A rede foi montada com o objetivo de fornecer auxílio emergencial para as coleções de culturas de bactérias diazotróficas, aquelas capazes de fixar nitrogênio e promotoras do crescimento de plantas que se encontravam em estado crítico nos laboratórios das instituições. Essas bactérias têm importante aplicação na agricultura, por exemplo, como alternativa para a redução do uso de fertilizantes nitrogenados nas plantações.

“Nosso levantamento dessas coleções, que se encontravam em estado emergencial, indicou que havia 15.426 estirpes, que são populações diferentes de bactérias, e cerca de 20 mil clones de bibliotecas genômicas com potencial biotecnológico”, disse a pesquisadora da Embrapa Solo, Mariangela Hungria, coordenadora do projeto. Segundo ela, as coleções representam um valioso acervo da biodiversidade, além de contarem também com estirpes da biodiversidade de outros países, e são fundamentais para a filogenia, que determina relações ancestrais entre espécies conhecidas e muitas vezes extintas, e a taxonomia, responsável pela classificação dos organismos.

“Em 2004, 24 milhões de doses de inoculantes foram comercializadas no Brasil, a maioria para a cultura da soja, e todas têm estirpes provenientes destas coleções, fornecidas também para a indústria. Elas são consideradas cada vez mais eficazes para leguminosas de importância econômica para o País”, disse a pesquisadora.

Com o projeto apoiado pelo CNPq, formou-se a Rede Centro-Sul e o grupo Brazilian Microbial Resource Center (BMRC), que uniram pesquisadores, com suas coleções e laboratórios, da Embrapa Soja, Embrapa Cerrados, Embrapa Agropecuária Oeste, Fundação Estadual de Pesquisas Agropecuárias do Rio Grande do Sul, Universidade Estadual de Santa Catarina (Uesc), Instituto Agronômico do Paraná (Iapar) e da Universidade Federal do Mato Grosso (UFMT).

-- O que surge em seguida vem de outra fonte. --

(** A position whose gap to [v] is [k] times the gap of [p]. *)
Lemma distanceTo_scaled (q p v : Vector3.t) (k : R) :
  0 <= k ->
  Vector3.x v - Vector3.x q = k * (Vector3.x v - Vector3.x p) ->
  Vector3.y v - Vector3.y q = k * (Vector3.y v - Vector3.y p) ->
  Vector3.z v - Vector3.z q = k * (Vector3.z v - Vector3.z p) ->
  Vector3.distanceTo q v = k * Vector3.distanceTo p v.
Proof.
  intros Hk Hx Hy Hz. unfold Vector3.distanceTo.
  replace (Vector3.x q - Vector3.x v) with (- (Vector3.x v - Vector3.x q)) by ring.
  replace (Vector3.y q - Vector3.y v) with (- (Vector3.y v - Vector3.y q)) by ring.
  replace (Vector3.z q - Vector3.z v) with (- (Vector3.z v - Vector3.z q)) by ring.
  rewrite Hx, Hy, Hz.
  match goal with
  | |- sqrt ?a = k * sqrt ?b => replace a with ((k * k) * b) by ring
  end.
  rewrite sqrt_mult_alt by nra.
  now rewrite sqrt_square.
Qed.

Lemma distanceTo_nonneg (p v : Vector3.t) : 0 <= Vector3.distanceTo p v.
Proof. apply sqrt_pos. Qed.

(** The powers of 0.94 that the statements need. *)
Lemma pow_094_bounds (n : nat) : 0 < 0.94 ^ n /\ 0.94 ^ S n < 0.94 ^ n.
Proof.
  assert (H : 0 < 0.94 ^ n) by (apply pow_lt; lra).
  split; [exact H |]. simpl. nra.
Qed.

Lemma pow_094_150 : 0.94 ^ 150 < 0.001.
Proof.
  assert (H2 : 0.94 ^ 2 = 0.8836) by (simpl; lra).
  assert (H4 : 0.94 ^ 4 < 0.7808).
  { replace 4%nat with (2 + 2)%nat by reflexivity. rewrite pow_add, H2. lra. }
  assert (H4p : 0 < 0.94 ^ 4) by (apply pow_lt; lra).
  assert (H8 : 0.94 ^ 8 < 0.6097).
  { replace 8%nat with (4 + 4)%nat by reflexivity. rewrite pow_add. nra. }
  assert (H8p : 0 < 0.94 ^ 8) by (apply pow_lt; lra).
  assert (H16 : 0.94 ^ 16 < 0.3718).
  { replace 16%nat with (8 + 8)%nat by reflexivity. rewrite pow_add. nra. }
  assert (H16p : 0 < 0.94 ^ 16) by (apply pow_lt; lra).
  assert (H32 : 0.94 ^ 32 < 0.1383).
  { replace 32%nat with (16 + 16)%nat by reflexivity. rewrite pow_add. nra. }
  assert (H32p : 0 < 0.94 ^ 32) by (apply pow_lt; lra).
  assert (H64 : 0.94 ^ 64 < 0.01913).
  { replace 64%nat with (32 + 32)%nat by reflexivity. rewrite pow_add. nra. }
  assert (H64p : 0 < 0.94 ^ 64) by (apply pow_lt; lra).
  assert (H128 : 0.94 ^ 128 < 0.000366).
  { replace 128%nat with (64 + 64)%nat by reflexivity. rewrite pow_add. nra. }
  assert (H128p : 0 < 0.94 ^ 128) by (apply pow_lt; lra).
  assert (H22p : 0 < 0.94 ^ 22) by (apply pow_lt; lra).
  assert (H22 : 0.94 ^ 22 < 1).
  { apply pow_lt_1_compat; [lra | lia]. }
  replace 150%nat with (128 + 22)%nat by reflexivity. rewrite pow_add. nra.
Qed.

“Conseguimos todos os equipamentos necessários para preservar as bactérias por pelo menos mais de uma das maneiras recomendadas, em ultra-freezer a -80ºC ou por liofilização, além da expansão do banco de genes e a caracterização genética de estirpes recomendadas comercialmente”, disse a coordenadora Mariangela Hungria.

O projeto também teve o apoio do Laboratório Nacional de Computação Científica (LNCC/MCT), responsável por criar um banco de dados, com as informações de catalogação das estirpes de cada instituição, informatizado e interligado com as informações das coleções de culturas, e a página eletrônica do grupo que será inaugurada em novembro.